(** X23.  The records of the family expansion.  On a manager whose
    table has the expansion target the phase returns; every record it
    builds is tagged ['wo_family'], names as ['source_wo'] one of the
    identifiers it was given, and has a ['number'] and a ['layer'];
    there are at least as many records as successful conversions, and
    none exactly when no conversion succeeded; the manager's totals are
    untouched; and with no identifier at all nothing is called. *)
Theorem _convert_wo_to_br_records (wo_numbers : list string)
    (strategy : list CrawlerLayer) (manager : CrawlerManager) (env : Env) :
  strategies manager !! GOOGLE_PATENTS = Some strategy →
  ∃ conv manager' env',
    _convert_wo_to_br wo_numbers manager env = (Return conv, manager', env')
    ∧ Forall (λ p : gmap string string,
                p !! "source" = Some "wo_family"
                ∧ (∃ wo, wo ∈ wo_numbers ∧ p !! "source_wo" = Some wo)
                ∧ is_Some (p !! "number") ∧ is_Some (p !! "layer"))
        (wo_br_patents conv)
    ∧ 0 ≤ successful_conversions conv ≤ Z.of_nat (length (wo_br_patents conv))
    ∧ (successful_conversions conv = 0 ↔ wo_br_patents conv = [])
    ∧ crawler_manager.total_requests manager'
      = crawler_manager.total_requests manager
    ∧ total_successes manager' = total_successes manager
    ∧ total_failures manager' = total_failures manager
    ∧ (wo_numbers = [] → manager' = manager ∧ env' = env).
Proof.
  intros Hs.
  pose proof (_convert_wo_to_br_totals wo_numbers manager env) as (T1 & T2 & T3).
  unfold _convert_wo_to_br in *.
  destruct wo_numbers as [|wo rest].
  - exists (mkWoToBr [] 0 0), manager, env. simpl. by split_and!.
  - cbn [list_truthy negb] in *.
    assert (Hsub : wo :: rest ⊆ wo :: rest) by (by intros x Hx).
    assert (H0 : Forall (λ p : gmap string string,
                p !! "source" = Some "wo_family"
                ∧ (∃ wo0, wo0 ∈ wo :: rest ∧ p !! "source_wo" = Some wo0)
                ∧ is_Some (p !! "number") ∧ is_Some (p !! "layer")) [])
      by constructor.
    assert (Hle0 : 0 ≤ 0 ≤ Z.of_nat (length (@nil (gmap string string))))
      by (simpl; lia).
    destruct (_convert_wo_to_br_loop_records (wo :: rest) (wo :: rest) strategy
                [] 0 0 manager env Hs Hsub H0 Hle0 (λ _, eq_refl))
      as (conv & manager' & env' & Hc & Hrec & Hle & Hz).
    rewrite Hc in T1, T2, T3. cbn [fst snd] in T1, T2, T3.
    exists conv, manager', env'. split_and!; try done; try lia.
    split; [exact Hz|]. intros Hnil. rewrite Hnil in Hle. simpl in Hle. lia.
Qed.

(** X24.  A failed molecule lookup does not stop the run.  When the
    lookup raises, the discovery phase runs exactly the ten queries
    built from the molecule name alone, and the run completes without
    an error. *)
Theorem lookup_failure_runs_base_queries (molecule_name : string)
    (brand_name : option string) (target_countries : list string)
    (manager : CrawlerManager) (env : Env) (strategy : list CrawlerLayer)
    (e : string) :
  strategies manager !! GOOGLE_PATENTS = Some strategy →
  (get_molecule_data molecule_name env).1 = Raise e →
  let results :=
    (search molecule_name brand_name target_countries manager env).1.1.1 in
  error results = None
  ∧ molecule_info results = Some (mkPubchemData None None [] [])
  ∧ ∃ wo_data,
      wo_discovery results = Some wo_data ∧ queries_used wo_data = 10.
Proof.
  intros Hs He results. subst results. unfold search.
  destruct (search_try_configured molecule_name brand_name (time env) manager
              env strategy Hs)
    as (results & manager' & env' & wo_data & conv & inpi & sm & Ht & Herr
        & H1 & _).
  assert (Hq : molecule_info results = Some (mkPubchemData None None [] [])
               ∧ queries_used wo_data = 10).
  { revert Ht. unfold search_try, _get_pubchem_data.
    destruct (get_molecule_data molecule_name env) as [r env0].
    simpl in He. subst r.
    unfold _discover_wo_numbers.
    destruct (search_wo_numbers_multi_query _ _ _ _ _) as [[r1 m1] e1].
    destruct r1 as [[wo usage]|e1']; [|discriminate].
    destruct (_convert_wo_to_br _ _ _) as [[r2 m2] e2].
    destruct r2 as [conv2|e2']; [|discriminate].
    destruct (_search_inpi_direct _ _ _) as [inpi2 e3].
    destruct (_deduplicate_br_patents _ _) as [all|e4]; [|discriminate].
    intros [= <- _ _]. simpl in H1. injection H1 as <-. by split. }
  rewrite Ht.
  destruct (cleanup_all manager' env') as [[manager2 env2] cleaned].
  cbn [fst]. destruct Hq as [Hm Hq]. split; [done|]. split; [done|].
  by exists wo_data.
Qed.

End conversion.

Section conversion_instances.
Import base_crawler crawler_manager v6_layered_orchestrator scenario.

Lemma _convert_wo_to_br_records_witness :
  strategies crawler_manager.__init__ !! GOOGLE_PATENTS
  = Some [PLAYWRIGHT; SELENIUM; HTTPX]
  ∧ ∃ conv manager' env',
      _convert_wo_to_br (Runtime0 := clock) (Backends0 := primary)
        ["WO2016140201"; "WO2011140324"] crawler_manager.__init__ 1000
      = (Return conv, manager', env')
      ∧ wo_br_patents conv = [family_record]
      ∧ successful_conversions conv = 1
      ∧ failed_conversions conv = 1
      ∧ crawler_manager.total_requests manager' = 0.
Proof.
  assert (Hs : strategies crawler_manager.__init__ !! GOOGLE_PATENTS
               = Some [PLAYWRIGHT; SELENIUM; HTTPX])
    by (vm_compute; reflexivity).
  split; [exact Hs|].
  destruct (_convert_wo_to_br_records (Runtime0 := clock) (Backends0 := primary)
              ["WO2016140201"; "WO2011140324"] [PLAYWRIGHT; SELENIUM; HTTPX]
              crawler_manager.__init__ 1000 Hs)
    as (conv & manager' & env' & Hc & _ & _ & _ & T1 & _).
  exists conv, manager', env'. split; [exact Hc|].
  pose proof (f_equal (λ x, x.1.1) Hc) as Hconv. vm_compute in Hconv.
  injection Hconv as <-. split_and!; try (vm_compute; reflexivity).
  rewrite T1. reflexivity.
Defined.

--------------------------------------------------

* **Exercise description**: Set down the whole of the material, exactly.

* **Solution to this problem**:
(** X23.  The records of the family expansion.  On a manager whose
    table has the expansion target the phase returns; every record it
    builds is tagged ['wo_family'], names as ['source_wo'] one of the
    identifiers it was given, and has a ['number'] and a ['layer'];
    there are at least as many records as successful conversions, and
    none exactly when no conversion succeeded; the manager's totals are
    untouched; and with no identifier at all nothing is called. *)
Theorem _convert_wo_to_br_records (wo_numbers : list string)
    (strategy : list CrawlerLayer) (manager : CrawlerManager) (env : Env) :
  strategies manager !! GOOGLE_PATENTS = Some strategy →
  ∃ conv manager' env',
    _convert_wo_to_br wo_numbers manager env = (Return conv, manager', env')
    ∧ Forall (λ p : gmap string string,
                p !! "source" = Some "wo_family"
                ∧ (∃ wo, wo ∈ wo_numbers ∧ p !! "source_wo" = Some wo)
                ∧ is_Some (p !! "number") ∧ is_Some (p !! "layer"))
        (wo_br_patents conv)
    ∧ 0 ≤ successful_conversions conv ≤ Z.of_nat (length (wo_br_patents conv))
    ∧ (successful_conversions conv = 0 ↔ wo_br_patents conv = [])
    ∧ crawler_manager.total_requests manager'
      = crawler_manager.total_requests manager
    ∧ total_successes manager' = total_successes manager
    ∧ total_failures manager' = total_failures manager
    ∧ (wo_numbers = [] → manager' = manager ∧ env' = env).
Proof.
  intros Hs.
  pose proof (_convert_wo_to_br_totals wo_numbers manager env) as (T1 & T2 & T3).
  unfold _convert_wo_to_br in *.
  destruct wo_numbers as [|wo rest].
  - exists (mkWoToBr [] 0 0), manager, env. simpl. by split_and!.
  - cbn [list_truthy negb] in *.
    assert (Hsub : wo :: rest ⊆ wo :: rest) by (by intros x Hx).
    assert (H0 : Forall (λ p : gmap string string,
                p !! "source" = Some "wo_family"
                ∧ (∃ wo0, wo0 ∈ wo :: rest ∧ p !! "source_wo" = Some wo0)
                ∧ is_Some (p !! "number") ∧ is_Some (p !! "layer")) [])
      by constructor.
    assert (Hle0 : 0 ≤ 0 ≤ Z.of_nat (length (@nil (gmap string string))))
      by (simpl; lia).
    destruct (_convert_wo_to_br_loop_records (wo :: rest) (wo :: rest) strategy
                [] 0 0 manager env Hs Hsub H0 Hle0 (λ _, eq_refl))
      as (conv & manager' & env' & Hc & Hrec & Hle & Hz).
    rewrite Hc in T1, T2, T3. cbn [fst snd] in T1, T2, T3.
    exists conv, manager', env'. split_and!; try done; try lia.
    split; [exact Hz|]. intros Hnil. rewrite Hnil in Hle. simpl in Hle. lia.
Qed.

(** X24.  A failed molecule lookup does not stop the run.  When the
    lookup raises, the discovery phase runs exactly the ten queries
    built from the molecule name alone, and the run completes without
    an error. *)
Theorem lookup_failure_runs_base_queries (molecule_name : string)
    (brand_name : option string) (target_countries : list string)
    (manager : CrawlerManager) (env : Env) (strategy : list CrawlerLayer)
    (e : string) :
  strategies manager !! GOOGLE_PATENTS = Some strategy →
  (get_molecule_data molecule_name env).1 = Raise e →
  let results :=
    (search molecule_name brand_name target_countries manager env).1.1.1 in
  error results = None
  ∧ molecule_info results = Some (mkPubchemData None None [] [])
  ∧ ∃ wo_data,
      wo_discovery results = Some wo_data ∧ queries_used wo_data = 10.
Proof.
  intros Hs He results. subst results. unfold search.
  destruct (search_try_configured molecule_name brand_name (time env) manager
              env strategy Hs)
    as (results & manager' & env' & wo_data & conv & inpi & sm & Ht & Herr
        & H1 & _).
  assert (Hq : molecule_info results = Some (mkPubchemData None None [] [])
               ∧ queries_used wo_data = 10).
  { revert Ht. unfold search_try, _get_pubchem_data.
    destruct (get_molecule_data molecule_name env) as [r env0].
    simpl in He. subst r.
    unfold _discover_wo_numbers.
    destruct (search_wo_numbers_multi_query _ _ _ _ _) as [[r1 m1] e1].
    destruct r1 as [[wo usage]|e1']; [|discriminate].
    destruct (_convert_wo_to_br _ _ _) as [[r2 m2] e2].
    destruct r2 as [conv2|e2']; [|discriminate].
    destruct (_search_inpi_direct _ _ _) as [inpi2 e3].
    destruct (_deduplicate_br_patents _ _) as [all|e4]; [|discriminate].
    intros [= <- _ _]. simpl in H1. injection H1 as <-. by split. }
  rewrite Ht.
  destruct (cleanup_all manager' env') as [[manager2 env2] cleaned].
  cbn [fst]. destruct Hq as [Hm Hq]. split; [done|]. split; [done|].
  by exists wo_data.
Qed.

End conversion.

Section conversion_instances.
Import base_crawler crawler_manager v6_layered_orchestrator scenario.

Lemma _convert_wo_to_br_records_witness :
  strategies crawler_manager.__init__ !! GOOGLE_PATENTS
  = Some [PLAYWRIGHT; SELENIUM; HTTPX]
  ∧ ∃ conv manager' env',
      _convert_wo_to_br (Runtime0 := clock) (Backends0 := primary)
        ["WO2016140201"; "WO2011140324"] crawler_manager.__init__ 1000
      = (Return conv, manager', env')
      ∧ wo_br_patents conv = [family_record]
      ∧ successful_conversions conv = 1
      ∧ failed_conversions conv = 1
      ∧ crawler_manager.total_requests manager' = 0.
Proof.
  assert (Hs : strategies crawler_manager.__init__ !! GOOGLE_PATENTS
               = Some [PLAYWRIGHT; SELENIUM; HTTPX])
    by (vm_compute; reflexivity).
  split; [exact Hs|].
  destruct (_convert_wo_to_br_records (Runtime0 := clock) (Backends0 := primary)
              ["WO2016140201"; "WO2011140324"] [PLAYWRIGHT; SELENIUM; HTTPX]
              crawler_manager.__init__ 1000 Hs)
    as (conv & manager' & env' & Hc & _ & _ & _ & T1 & _).
  exists conv, manager', env'. split; [exact Hc|].
  pose proof (f_equal (λ x, x.1.1) Hc) as Hconv. vm_compute in Hconv.
  injection Hconv as <-. split_and!; try (vm_compute; reflexivity).
  rewrite T1. reflexivity.
Defined.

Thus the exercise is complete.